What is needed:
Start with the first line of the records below. Output each line exactly, ending with the one that contains "(** *** Vocabulary".

Information supplied:
Definition create_radar_map (center_lat center_lon : pyfloat) (zoom_level : Z)
    (radar_tile_url : option string) (selected_lat selected_lon : option pyfloat)
  : map_spec :=
  let m := [] in
  let m :=
    if nonempty_url radar_tile_url then
      (m ++ [TileLayer (match radar_tile_url with Some u => u | None => "" end)
                       "RainViewer" "Radar" true true (Dec 7 (-1))])%list
    else m in
  let m :=
    match selected_lat, selected_lon with
    | Some lat, Some lon =>
        (m ++ [Child (Marker (lat, lon)
                             ("Selected: " ++ fixed4 lat ++ ", " ++ fixed4 lon)
                             "red" "crosshairs" "fa")])%list
    | _, _ => m
    end in
  let m := (m ++ [LayerControl])%list in
  {| center := (center_lat, center_lon); zoom := zoom_level;
     base_tiles := "CartoDB dark_matter"; layers := m |}.

End Builders.

(** *** Vocabulary of the statements about these builders *)

Definition is_tile_layer (l : layer) : bool :=
  match l with TileLayer _ _ _ _ _ _ => true | _ => false end.

Definition is_marker (l : layer) : bool :=
  match l with Child (Marker _ _ _ _ _) => true | _ => false end.

End MapsMore.

(** ** How [dashboard.py] uses the results of the core *)

Module Dashboard.

Definition US_STATES : list (string * string) :=
  [
    ("AL", "Alabama");
    ("AK", "Alaska");
    ("AZ", "Arizona");
    ("AR", "Arkansas");
    ("CA", "California");
    ("CO", "Colorado");
    ("CT", "Connecticut");
    ("DE", "Delaware");
    ("FL", "Florida");
    ("GA", "Georgia");
    ("HI", "Hawaii");
    ("ID", "Idaho");
    ("IL", "Illinois");
    ("IN", "Indiana");
    ("IA", "Iowa");
    ("KS", "Kansas");
    ("KY", "Kentucky");
    ("LA", "Louisiana");
    ("ME", "Maine");
    ("MD", "Maryland");
    ("MA", "Massachusetts");
    ("MI", "Michigan");
    ("MN", "Minnesota");
    ("MS", "Mississippi");
    ("MO", "Missouri");
    ("MT", "Montana");
    ("NE", "Nebraska");
    ("NV", "Nevada");
    ("NH", "New Hampshire");
    ("NJ", "New Jersey");
    ("NM", "New Mexico");
    ("NY", "New York");
    ("NC", "North Carolina");
    ("ND", "North Dakota");
    ("OH", "Ohio");
    ("OK", "Oklahoma");
    ("OR", "Oregon");
    ("PA", "Pennsylvania");
    ("RI", "Rhode Island");
    ("SC", "South Carolina");
    ("SD", "South Dakota");
    ("TN", "Tennessee");
    ("TX", "Texas");
    ("UT", "Utah");
    ("VT", "Vermont");
    ("VA", "Virginia");
    ("WA", "Washington");
    ("WV", "West Virginia");
    ("WI", "Wisconsin");
    ("WY", "Wyoming")
  ].

(** The radar tab: [selected_frame = frames[frame_idx]], then
    [selected_frame["time"]] and [selected_frame["url"]]. *)
Definition selected_frame (frames : list value) (frame_idx : Z) : result (value * value) :=
  do frame <- getitem_index (VList frames) frame_idx ;
  do time <- getitem_key frame "time" ;
  do url <- getitem_key frame "url" ;
  Return (time, url).

(** The model tab: [model_data.get("gfs")], [model_data.get("ecmwf")]. *)
Definition model_entries (model_data : value) : result (value * value) :=
  do gfs_data <- get_method model_data "gfs" VNone ;
  do ecmwf_data <- get_method model_data "ecmwf" VNone ;
  Return (gfs_data, ecmwf_data).

End Dashboard.

(** ** Sample data used to exercise the statements *)

Module Samples.

Definition new_york : pyfloat * pyfloat := (Dec 407128 (-4), Dec (-74006) (-3)).

(** Printing of floats and containers for the samples: the two sample
    coordinates, as Python prints them, are all that is ever printed. *)
Definition sample_text (v : value) : string :=
  match v with
  | VFloat (Dec m e) =>
      if (m =? 407128) && (e =? -4) then "40.7128"
      else if (m =? -74006) && (e =? -3) then "-74.006"
      else ""
  | _ => ""
  end.

Definition frame1 : value :=
  VDict [("time", VInt 1700000000); ("path", VStr "/v2/radar/1700000000")].
Definition frame2 : value :=
  VDict [("time", VInt 1700000600); ("path", VStr "/v2/radar/1700000600")].

(** [{"host": ..., "radar": {"past": [frame1, frame2]}}] *)
Definition radar_payload : value :=
  VDict [("host", VStr "https://tiles.example");
         ("radar", VDict [("past", VList [frame1; frame2])])].

(** The same frames without the top-level [host]. *)
Definition radar_payload_no_host : value :=
  VDict [("radar", VDict [("past", VList [frame1; frame2])])].

(** A payload whose second entry lacks [path]. *)
Definition radar_payload_broken_entry : value :=
  VDict [("radar", VDict [("past", VList [frame1; VDict [("time", VInt 1700000600)]])])].

(** [{"radar": null}] *)
Definition radar_payload_null_radar : value := VDict [("radar", VNone)].

(** A transport that gives the scripted answers in turn, then fails. *)
Definition scripted (answers : list Http.outcome) : Http.transport :=
  fun log _ => nth (length log) answers Http.GetRaised.

(** A transport that answers by the [models] parameter of the request. *)
Definition by_model (gfs ecmwf : Http.outcome) : Http.transport :=
  fun _ rq =>
    match dict_find "models" (Http.params rq) with
    | Some m => if is_str "gfs_seamless" m then gfs
                else if is_str "ecmwf_ifs" m then ecmwf
                else Http.GetRaised
    | None => Http.GetRaised
    end.

Definition hourly_payload : value :=
  VDict [("hourly",
          VDict [("time", VList [VStr "2024-01-01T00:00"; VStr "2024-01-01T01:00"]);
                 ("temperature_2m", VList [VInt 3; VInt 4]);
                 ("relative_humidity_2m", VList [VInt 80; VInt 82]);
                 ("precipitation", VList [VInt 0; VInt 1]);
                 ("wind_speed_10m", VList [VInt 12; VInt 9])])].

Definition alert (severity : string) (geometry : value) : value :=
  VDict [("properties",
          VDict [("event", VStr "Flood Warning");
                 ("severity", VStr severity);
                 ("areaDesc", VStr "Kern County")]);
         ("geometry", geometry)].

Definition polygon : value :=
  VDict [("type", VStr "Polygon"); ("coordinates", VList [])].

(** [{"features": [extreme, minor]}] *)
Definition alerts_payload : value :=
  VDict [("type", VStr "FeatureCollection");
         ("features", VList [alert "Extreme" polygon; alert "Minor" VNone])].

(** What Plotly takes as array data among decoded JSON values. *)
Definition array_like (v : value) : bool :=
  match v with
  | VList _ | VNone => true
  | _ => false
  end.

Solution to the exercise:
Definition create_radar_map (center_lat center_lon : pyfloat) (zoom_level : Z)
    (radar_tile_url : option string) (selected_lat selected_lon : option pyfloat)
  : map_spec :=
  let m := [] in
  let m :=
    if nonempty_url radar_tile_url then
      (m ++ [TileLayer (match radar_tile_url with Some u => u | None => "" end)
                       "RainViewer" "Radar" true true (Dec 7 (-1))])%list
    else m in
  let m :=
    match selected_lat, selected_lon with
    | Some lat, Some lon =>
        (m ++ [Child (Marker (lat, lon)
                             ("Selected: " ++ fixed4 lat ++ ", " ++ fixed4 lon)
                             "red" "crosshairs" "fa")])%list
    | _, _ => m
    end in
  let m := (m ++ [LayerControl])%list in
  {| center := (center_lat, center_lon); zoom := zoom_level;
     base_tiles := "CartoDB dark_matter"; layers := m |}.

End Builders.

(** *** Vocabulary of the statements about these builders *)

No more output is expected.